Collected data
———
Lemma item_writes_keys items key :
  key = "JPEGQuality" \/ key = "NSE_JPEGQuality" ->
  In key (map fst (flat_map item_writes items))
  <-> exists value, In (key, value) items /\ is_tuple value = false.
Proof.
  intros Hk. rewrite in_map_iff. split.
  - intros ([k v] & Hfst & Hin). cbn [fst] in Hfst. subst k.
    apply in_flat_map in Hin as (item & Hitem & Hw).
    assert (Hkey : In key (map fst (item_writes item)))
      by (apply in_map_iff; exists (key, v); auto).
    apply (item_writes_key item key Hk) in Hkey as [Hf Ht].
    destruct item as [k' v']. cbn [fst snd] in Hf, Ht. subst k'.
    exists v'. auto.
  - intros (value & Hin & Ht).
    assert (Hkey : In key (map fst (item_writes (key, value))))
      by (apply (item_writes_key (key, value) key Hk); auto).
    apply in_map_iff in Hkey as (w & Hfst & Hw).
    exists w. split; [exact Hfst|].
    apply in_flat_map. exists (key, value). auto.
Qed.

Lemma has_child_stream_node props msgs key :
  has_child (stream_node props msgs) key = true
  <-> In key (dict_keys props) \/ key = "exceptions".
Proof.
  unfold has_child, stream_node, dict_keys. cbn [children_of].
  rewrite existsb_app, orb_true_iff, existsb_exists. cbn [existsb tag_of exceptions_elt].
  rewrite orb_false_r, String.eqb_eq, in_map_iff. split.
  - intros [(c & Hc & Ht)|H]; [left|right; congruence].
    apply in_map_iff in Hc as (item & <- & Hi).
    apply String.eqb_eq in Ht. exists item. split; [exact Ht|exact Hi].
  - intros [(item & Hk & Hi)|H]; [left|right; congruence].
    exists (item_elt item). split; [now apply in_map|].
    apply String.eqb_eq. exact Hk.
Qed.
(** * Redis 3.0 storage core: snapshot codec, sets, hashes, byte strings and
      memory accounting

    A shallow embedding of [rdb.c], [t_set.c], [t_hash.c], [sds.c],
    [zmalloc.c] and [rio.h], with the properties the specification states
    about them and further properties read off the code.

    Part I holds the model; Part II holds the theorems about what the
    specification states, Part III further properties of the code. *)

From Stdlib Require Import ZArith List Bool Lia.
From stdpp Require Import base gmap sets list sorting.

Local Open Scope Z_scope.

(* ===================================================================== *)
(** * Part I: the model                                                   *)
(* ===================================================================== *)

(** ** Bytes and the memory image of integers *)

Module Mem.

(** A byte is an integer in [0, 256); an [sds] is a binary-safe byte string. *)
Definition is_byte (b : Z) : Prop := 0 <= b < 256.
Definition all_bytes (bs : list Z) : Prop := Forall is_byte bs.

(** The [n] low-order bytes of [x], least significant first. *)
Fixpoint le_encode (n : nat) (x : Z) : list Z :=
  match n with
  | O => []
  | S n' => Z.land x 255 :: le_encode n' (Z.shiftr x 8)
  end.

Fixpoint le_decode (bs : list Z) : Z :=
  match bs with
  | [] => 0
  | b :: rest => b + 256 * le_decode rest
  end.

(** What [&x] points at for an [n]-byte unsigned [x], on a host that is
    big-endian ([be = true]) or little-endian. *)
Definition mem_of_uint (be : bool) (n : nat) (x : Z) : list Z :=
  if be then rev (le_encode n x) else le_encode n x.
(** * Pallet-logistics back end: storage ledger, price timeline and reports

    A shallow embedding of the GraphQL resolvers of the back end
    ([graphql/storage.ts], [graphql/location.ts], [graphql/report.ts] and
    [graphql/util/reportUtils.ts]) together with the relational queries they
    send to the database, and the properties of the temporal storage ledger
    and of the reporting engine that hold of them.

    Conventions of the embedding:
    - a table is the list of its rows in insertion order; a [findAll]
      without [ORDER BY] yields the rows in table order;
    - JavaScript numbers holding integers are [Z]; a [Date] and a timestamp
      column are the [Z] number of milliseconds since the epoch (the value
      [Date.prototype.valueOf] compares);
    - the [Date] methods that read local time take the time zone of the
      server as a parameter, a [TimeZone.t];
    - a resolver that can [throw] returns an [outcome]; a mutation also
      returns the database it leaves behind. *)

From Stdlib Require Import ZArith QArith Lia.
From Equations Require Import Equations.
From stdpp Require Import list strings sorting pretty.

#[local] Open Scope Z_scope.

(** ** Outcomes of a resolver *)

(** [Returned a] is a resolved promise, [Raised m] a thrown [Error] whose
    message is [m]. *)
Inductive outcome (A : Type) : Type :=
| Returned (a : A)
| Raised (message : string).
Arguments Returned {A} a.
Arguments Raised {A} message.
Lemma ilog2_unique (a : Q) (k : Z) :
  JS.pow2 k <= a -> a < JS.pow2 (k + 1) -> JS.ilog2 a = k.
Proof.
  intros Hlo Hhi.
  assert (Ha : 0 < a) by (apply Qlt_le_trans with (2 := Hlo); apply pow2_pos).
  destruct (ilog2_spec a Ha) as [Slo Shi].
  assert (H1 : (JS.ilog2 a < k + 1)%Z).
  { apply pow2_lt_inv. apply Qle_lt_trans with (1 := Slo). exact Hhi. }
  assert (H2 : (k < JS.ilog2 a + 1)%Z).
  { apply pow2_lt_inv. apply Qle_lt_trans with (1 := Hlo). exact Shi. }
  lia.
Qed.

Lemma ilog2_le (a b : Q) : 0 < a -> a <= b -> (JS.ilog2 a <= JS.ilog2 b)%Z.
Proof.
  intros Ha Hab.
  assert (Hb : 0 < b) by (apply Qlt_le_trans with (1 := Ha); exact Hab).
  destruct (ilog2_spec a Ha) as [Alo _]. destruct (ilog2_spec b Hb) as [_ Bhi].
  assert (H : (JS.ilog2 a < JS.ilog2 b + 1)%Z).
  { apply pow2_lt_inv. apply Qle_lt_trans with (1 := Alo).
    apply Qle_lt_trans with (1 := Hab). exact Bhi. }
  lia.
Qed.

(** JS.nearest_even *)

Lemma nearest_even_near (s : Q) :
  inject_Z (JS.nearest_even s) - (1 # 2) <= s /\ s <= inject_Z (JS.nearest_even s) + (1 # 2).
Proof.
  unfold JS.nearest_even.
  pose proof (Qfloor_le s) as Hlo. pose proof (Qlt_floor s) as Hhi.
  rewrite inject_Z_plus in Hhi. change (inject_Z 1) with 1 in Hhi.
  destruct (Qcompare (s - inject_Z (Qfloor s)) (1 # 2)) eqn:E.
  - apply Qeq_alt in E. destruct (Z.even (Qfloor s)).
    + split; lra.
    + rewrite inject_Z_plus. change (inject_Z 1) with 1. split; lra.
  - apply Qlt_alt in E. split; lra.
  - apply Qgt_alt in E. rewrite inject_Z_plus. change (inject_Z 1) with 1. split; lra.
Qed.

Lemma nearest_even_Z (z : Z) : JS.nearest_even (inject_Z z) = z.
Proof.
  unfold JS.nearest_even. rewrite Qfloor_Z.
  assert (H : inject_Z z - inject_Z z < 1 # 2) by lra.
  assert (E : Qcompare (inject_Z z - inject_Z z) (1 # 2) = Lt).
  { apply Qlt_alt in H. exact H. }
  rewrite E. reflexivity.
Qed.

Lemma nearest_even_comp (s t : Q) : s == t -> JS.nearest_even s = JS.nearest_even t.
Proof.
  intros H. unfold JS.nearest_even. rewrite (Qfloor_comp _ _ H).
  assert (E : Qcompare (s - inject_Z (Qfloor t)) (1 # 2)
              = Qcompare (t - inject_Z (Qfloor t)) (1 # 2)).
  { apply Qcompare_comp; [rewrite H; reflexivity|reflexivity]. }
  rewrite E. reflexivity.
Qed.

Lemma Qcompare_cases (x y : Q) :
  match Qcompare x y with Eq => x == y | Lt => x < y | Gt => y < x end.
Proof.
  destruct (Qcompare x y) eqn:E.
  - apply Qeq_alt. exact E.
  - apply Qlt_alt. exact E.
  - apply Qgt_alt in E. exact E.
Qed.

Lemma nearest_even_mono (s t : Q) : s <= t -> (JS.nearest_even s <= JS.nearest_even t)%Z.
Proof.
  intros Hst.
  pose proof (Qfloor_resp_le _ _ Hst) as Hf.
  unfold JS.nearest_even.
  destruct (Z.eq_dec (Qfloor s) (Qfloor t)) as [Heq|Hne].
  - rewrite <- Heq.
    pose proof (Qcompare_cases (s - inject_Z (Qfloor s)) (1 # 2)) as Es.
    pose proof (Qcompare_cases (t - inject_Z (Qfloor s)) (1 # 2)) as Et.
    destruct (Qcompare (s - inject_Z (Qfloor s)) (1 # 2));
      destruct (Qcompare (t - inject_Z (Qfloor s)) (1 # 2));
      try (destruct (Z.even (Qfloor s))); try lia; exfalso; lra.
  - assert (Hlt : (Qfloor s + 1 <= Qfloor t)%Z) by lia.
    assert (Hs : (match Qcompare (s - inject_Z (Qfloor s)) (1 # 2) with
                  | Eq => if Z.even (Qfloor s) then Qfloor s else Qfloor s + 1
                  | Lt => Qfloor s
                  | Gt => Qfloor s + 1
                  end <= Qfloor s + 1)%Z).
    { destruct (Qcompare (s - inject_Z (Qfloor s)) (1 # 2)); try destruct (Z.even (Qfloor s)); lia. }
    assert (Ht : (Qfloor t <= match Qcompare (t - inject_Z (Qfloor t)) (1 # 2) with
                  | Eq => if Z.even (Qfloor t) then Qfloor t else Qfloor t + 1
                  | Lt => Qfloor t
                  | Gt => Qfloor t + 1
                  end)%Z).
    { destruct (Qcompare (t - inject_Z (Qfloor t)) (1 # 2)); try destruct (Z.even (Qfloor t)); lia. }
    lia.
Qed.

(** *** The binary64 value nearest to a rational above zero *)

Lemma exponent_min (a : Q) : (-1074 <= JS.exponent a)%Z.
Proof. unfold JS.exponent. lia. Qed.

Lemma exponent_ilog2 (a : Q) : (JS.ilog2 a - 52 <= JS.exponent a)%Z.
Proof. unfold JS.exponent. lia. Qed.

Lemma exponent_normal (a : Q) :
  (-1074 < JS.exponent a)%Z -> JS.exponent a = (JS.ilog2 a - 52)%Z.
Proof. unfold JS.exponent. lia. Qed.

Lemma exponent_le (a b : Q) : 0 < a -> a <= b -> (JS.exponent a <= JS.exponent b)%Z.
Proof.
  intros Ha Hab. pose proof (ilog2_le a b Ha Hab). unfold JS.exponent. lia.
Qed.

Lemma scaled_eq (a : Q) (e : Z) : a == a / JS.pow2 e * JS.pow2 e.
Proof.
  pose proof (pow2_pos e) as Hp. field. intros H. rewrite H in Hp. discriminate.
Qed.

Lemma scaled_le (a b : Q) (e : Z) : a <= b -> a / JS.pow2 e <= b / JS.pow2 e.
Proof.
  intros Hab. apply Qle_shift_div_l; [apply pow2_pos|].
  rewrite <- scaled_eq. exact Hab.
Qed.

Lemma scaled_lt (a : Q) : 0 < a -> a / JS.pow2 (JS.exponent a) < JS.pow2 53.
Proof.
  intros Ha. apply Qlt_shift_div_r; [apply pow2_pos|].
  destruct (ilog2_spec a Ha) as [_ Hhi].
  apply Qlt_le_trans with (1 := Hhi).
  rewrite <- pow2_add. apply pow2_le. pose proof (exponent_ilog2 a). lia.
Qed.
Lemma create_runs_to_the_end validated rows data :
  insertSchema payload = inr validated ->
  db w0 !! tableName = Some rows ->
  insert_row env tableName rows validated = inr data ->
  (forall h ctx, hook options beforeCreate = Some h -> h validated ctx = None) ->
  (forall h ctx, hook options afterCreate = Some h -> h data ctx = None) ->
  wp (create env tableName insertSchema options formData idempotencyKey) w0
    (fun o _ => o = Ok data).
Proof.
  intros Hval Hrows Hins Hbefore Hafter.
  destruct (missed_cache_only _ _ _ _ missed) as [Hdb0 _].
  pose proof (quiet_db _ _ _ (resolved_quiet _ _ _ _ _ _ resolved)) as Hdb1.
  assert (db w1 !! tableName = Some rows) as Hrows1 by by rewrite Hdb1, Hdb0.
  unfold create. fold (cache_lookup env idempotencyKey).
  wp_step. eapply wp_run; [exact missed | cbv beta iota].
  wp_step. eapply wp_run; [exact resolved | cbv beta iota].
  fold payload.
  wp_steps using
    (first [ rewrite Hval
           | progress unfold exec_insert_single
           | rewrite Hrows1
           | rewrite Hins
           | match goal with
             | H : hook options beforeCreate = Some ?h |- context [?h validated ?c] =>
                 rewrite (Hbefore h c H)
             | H : hook options afterCreate = Some ?h |- context [?h data ?c] =>
                 rewrite (Hafter h c H)
             | |- wp (setCachedResult _ _ _) _ _ =>
                 eapply wp_run; [apply setCachedResult_run | cbv beta iota]
             end ]).
  all: try reflexivity.
  all: exfalso;
    match goal with
    | H : ?hk _ ?c = Some _, HB : forall h0 ctx0, Some ?hk = Some h0 -> _ |- _ =>
        rewrite (HB hk c eq_refl) in H; discriminate
    end.
Qed.
End CreateOutcomes.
———
PROBLEM TO SOLVE
Among the entries, copy every line containing the word "then".

SOLUTION TO THIS EXERCISE
  if be then rev (le_encode n x) else le_encode n x.
                  | Eq => if Z.even (Qfloor s) then Qfloor s else Qfloor s + 1
                  | Eq => if Z.even (Qfloor t) then Qfloor t else Qfloor t + 1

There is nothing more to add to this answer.